What you need to do →
Please return all of the entries below exactly as they are written.

---

(* ===== verification/RaftSim.v ===== *)
(** * The Raft node on the simulated runtime

    src/raft/node/node.cpp as programs of the fibers of SimFibers.v that use the
    runtime of SimRuntime.v: RPC over the simulated network, sleeps, stop sources
    and events are those of the simulator, so the node runs as it does in the
    tests of src/raft/test/simulation_test, with crashes, pauses and lost
    messages. Code that only reads the members is shared with RaftNode.v.

    Every operation on a database first calls [Host::StopFiberIfNecessary]
    (simulator/database.cpp). A fiber that has passed this call is not suspended
    before its next suspension point, so of several calls on the way only the
    first has an effect; [db_check] is that call. [LOG] statements are left out. *)

From S2P Require Import Prelude.
From S2P Require Import Result.
From S2P Require Import RtTypes.
From S2P Require Import Serde.
From S2P Require Import KVInterface.
From S2P Require Import StateMachine.
From S2P Require Import RaftNode.
From S2P Require Import RaftProcess.
From S2P Require Import RaftClient.
From S2P Require Import SimFibers.
From S2P Require Import SimRuntime.

Local Open Scope Z_scope.

(** ** The variables of the programs *)

Section data.
Context {AM : AnyMessage} {SM : IStateMachine}.

(** A database of a host: the state or the log of a node. *)
Inductive database : Type :=
  | StateDb (content : gmap string Z)
  | LogDb (content : gmap Z LogEntry).

Record HostDatabase : Type := MkHostDatabase {
  db_epoch : Z;
  content : database;
}.

(** A database that was opened, by its host and path. *)
Definition handle : Type := ptr * string.

(** The members of [RaftNode]; the stop sources and pending requests by their
    addresses. *)
Record NodeObject : Type := MkNodeObject {
  o_stop_election : ptr;
  o_stop_leader : ptr;
  o_state : State;
  o_config : RaftConfig;
  o_reset_election_timeout : ptr;
  o_reset_heartbeat_timeout : ptr;
  o_raft_state : handle;
  o_raft_log : handle;
  o_commit_index : Z;
  o_match_index : list Z;
  o_next_index : list Z;
  o_current_term_start_index : Z;
  o_pending_requests : gmap Z ptr;
  o_pending_log : list LogEntry;
  o_rsm : ExactlyOnceStateMachine;
}.

(** The two services of a node. *)
Inductive stub : Type :=
  | RaftInternalsStub (node : ptr)
  | RaftApiStub (node : ptr).

(** All objects and shared local variables of the programs, by their
    addresses, and the variables [Y] of the test. *)
Record RaftVars (Y : Type) : Type := MkRaftVars {
  databases : gmap handle HostDatabase;
  nodes : gmap ptr NodeObject;
  stubs : gmap ptr stub;
  pending_results : gmap ptr Any;  (** [PendingRequest::result], by its event *)
  votes_counts : gmap ptr nat;
  request_states : gmap ptr RaftClient.RequestState;  (** of the calls of [Apply] *)
  timed_out : gmap ptr bool;
  current_leaders : gmap ptr nat;  (** of the clients *)
  test_vars : Y;
}.
End data.
Arguments MkRaftVars {AM SM Y}.
Arguments databases {AM SM Y}.
Arguments nodes {AM SM Y}.
Arguments stubs {AM SM Y}.
Arguments pending_results {AM SM Y}.
Arguments votes_counts {AM SM Y}.
Arguments request_states {AM SM Y}.
Arguments timed_out {AM SM Y}.
Arguments current_leaders {AM SM Y}.
Arguments test_vars {AM SM Y}.

Section setters.
Context {AM : AnyMessage} {SM : IStateMachine} {Y : Type}.
Implicit Types (o : NodeObject) (v : RaftVars Y).

Definition set_databases d v := MkRaftVars d (nodes v) (stubs v) (pending_results v) (votes_counts v) (request_states v) (timed_out v) (current_leaders v) (test_vars v).
Definition set_nodes d v := MkRaftVars (databases v) d (stubs v) (pending_results v) (votes_counts v) (request_states v) (timed_out v) (current_leaders v) (test_vars v).
Definition set_stubs d v := MkRaftVars (databases v) (nodes v) d (pending_results v) (votes_counts v) (request_states v) (timed_out v) (current_leaders v) (test_vars v).
Definition set_pending_results d v := MkRaftVars (databases v) (nodes v) (stubs v) d (votes_counts v) (request_states v) (timed_out v) (current_leaders v) (test_vars v).
Definition set_votes_counts d v := MkRaftVars (databases v) (nodes v) (stubs v) (pending_results v) d (request_states v) (timed_out v) (current_leaders v) (test_vars v).
Definition set_request_states d v := MkRaftVars (databases v) (nodes v) (stubs v) (pending_results v) (votes_counts v) d (timed_out v) (current_leaders v) (test_vars v).
Definition set_timed_out d v := MkRaftVars (databases v) (nodes v) (stubs v) (pending_results v) (votes_counts v) (request_states v) d (current_leaders v) (test_vars v).
Definition set_current_leaders d v := MkRaftVars (databases v) (nodes v) (stubs v) (pending_results v) (votes_counts v) (request_states v) (timed_out v) d (test_vars v).
Definition set_test_vars (d : Y) v := MkRaftVars (databases v) (nodes v) (stubs v) (pending_results v) (votes_counts v) (request_states v) (timed_out v) (current_leaders v) d.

---

Your response →
(* ===== verification/RaftSim.v ===== *)
(** * The Raft node on the simulated runtime

    src/raft/node/node.cpp as programs of the fibers of SimFibers.v that use the
    runtime of SimRuntime.v: RPC over the simulated network, sleeps, stop sources
    and events are those of the simulator, so the node runs as it does in the
    tests of src/raft/test/simulation_test, with crashes, pauses and lost
    messages. Code that only reads the members is shared with RaftNode.v.

    Every operation on a database first calls [Host::StopFiberIfNecessary]
    (simulator/database.cpp). A fiber that has passed this call is not suspended
    before its next suspension point, so of several calls on the way only the
    first has an effect; [db_check] is that call. [LOG] statements are left out. *)

From S2P Require Import Prelude.
From S2P Require Import Result.
From S2P Require Import RtTypes.
From S2P Require Import Serde.
From S2P Require Import KVInterface.
From S2P Require Import StateMachine.
From S2P Require Import RaftNode.
From S2P Require Import RaftProcess.
From S2P Require Import RaftClient.
From S2P Require Import SimFibers.
From S2P Require Import SimRuntime.

Local Open Scope Z_scope.

(** ** The variables of the programs *)

Section data.
Context {AM : AnyMessage} {SM : IStateMachine}.

(** A database of a host: the state or the log of a node. *)
Inductive database : Type :=
  | StateDb (content : gmap string Z)
  | LogDb (content : gmap Z LogEntry).

Record HostDatabase : Type := MkHostDatabase {
  db_epoch : Z;
  content : database;
}.

(** A database that was opened, by its host and path. *)
Definition handle : Type := ptr * string.

(** The members of [RaftNode]; the stop sources and pending requests by their
    addresses. *)
Record NodeObject : Type := MkNodeObject {
  o_stop_election : ptr;
  o_stop_leader : ptr;
  o_state : State;
  o_config : RaftConfig;
  o_reset_election_timeout : ptr;
  o_reset_heartbeat_timeout : ptr;
  o_raft_state : handle;
  o_raft_log : handle;
  o_commit_index : Z;
  o_match_index : list Z;
  o_next_index : list Z;
  o_current_term_start_index : Z;
  o_pending_requests : gmap Z ptr;
  o_pending_log : list LogEntry;
  o_rsm : ExactlyOnceStateMachine;
}.

(** The two services of a node. *)
Inductive stub : Type :=
  | RaftInternalsStub (node : ptr)
  | RaftApiStub (node : ptr).

(** All objects and shared local variables of the programs, by their
    addresses, and the variables [Y] of the test. *)
Record RaftVars (Y : Type) : Type := MkRaftVars {
  databases : gmap handle HostDatabase;
  nodes : gmap ptr NodeObject;
  stubs : gmap ptr stub;
  pending_results : gmap ptr Any;  (** [PendingRequest::result], by its event *)
  votes_counts : gmap ptr nat;
  request_states : gmap ptr RaftClient.RequestState;  (** of the calls of [Apply] *)
  timed_out : gmap ptr bool;
  current_leaders : gmap ptr nat;  (** of the clients *)
  test_vars : Y;
}.
End data.
Arguments MkRaftVars {AM SM Y}.
Arguments databases {AM SM Y}.
Arguments nodes {AM SM Y}.
Arguments stubs {AM SM Y}.
Arguments pending_results {AM SM Y}.
Arguments votes_counts {AM SM Y}.
Arguments request_states {AM SM Y}.
Arguments timed_out {AM SM Y}.
Arguments current_leaders {AM SM Y}.
Arguments test_vars {AM SM Y}.

Section setters.
Context {AM : AnyMessage} {SM : IStateMachine} {Y : Type}.
Implicit Types (o : NodeObject) (v : RaftVars Y).

Definition set_databases d v := MkRaftVars d (nodes v) (stubs v) (pending_results v) (votes_counts v) (request_states v) (timed_out v) (current_leaders v) (test_vars v).
Definition set_nodes d v := MkRaftVars (databases v) d (stubs v) (pending_results v) (votes_counts v) (request_states v) (timed_out v) (current_leaders v) (test_vars v).
Definition set_stubs d v := MkRaftVars (databases v) (nodes v) d (pending_results v) (votes_counts v) (request_states v) (timed_out v) (current_leaders v) (test_vars v).
Definition set_pending_results d v := MkRaftVars (databases v) (nodes v) (stubs v) d (votes_counts v) (request_states v) (timed_out v) (current_leaders v) (test_vars v).
Definition set_votes_counts d v := MkRaftVars (databases v) (nodes v) (stubs v) (pending_results v) d (request_states v) (timed_out v) (current_leaders v) (test_vars v).
Definition set_request_states d v := MkRaftVars (databases v) (nodes v) (stubs v) (pending_results v) (votes_counts v) d (timed_out v) (current_leaders v) (test_vars v).
Definition set_timed_out d v := MkRaftVars (databases v) (nodes v) (stubs v) (pending_results v) (votes_counts v) (request_states v) d (current_leaders v) (test_vars v).
Definition set_current_leaders d v := MkRaftVars (databases v) (nodes v) (stubs v) (pending_results v) (votes_counts v) (request_states v) (timed_out v) d (test_vars v).
Definition set_test_vars (d : Y) v := MkRaftVars (databases v) (nodes v) (stubs v) (pending_results v) (votes_counts v) (request_states v) (timed_out v) (current_leaders v) d.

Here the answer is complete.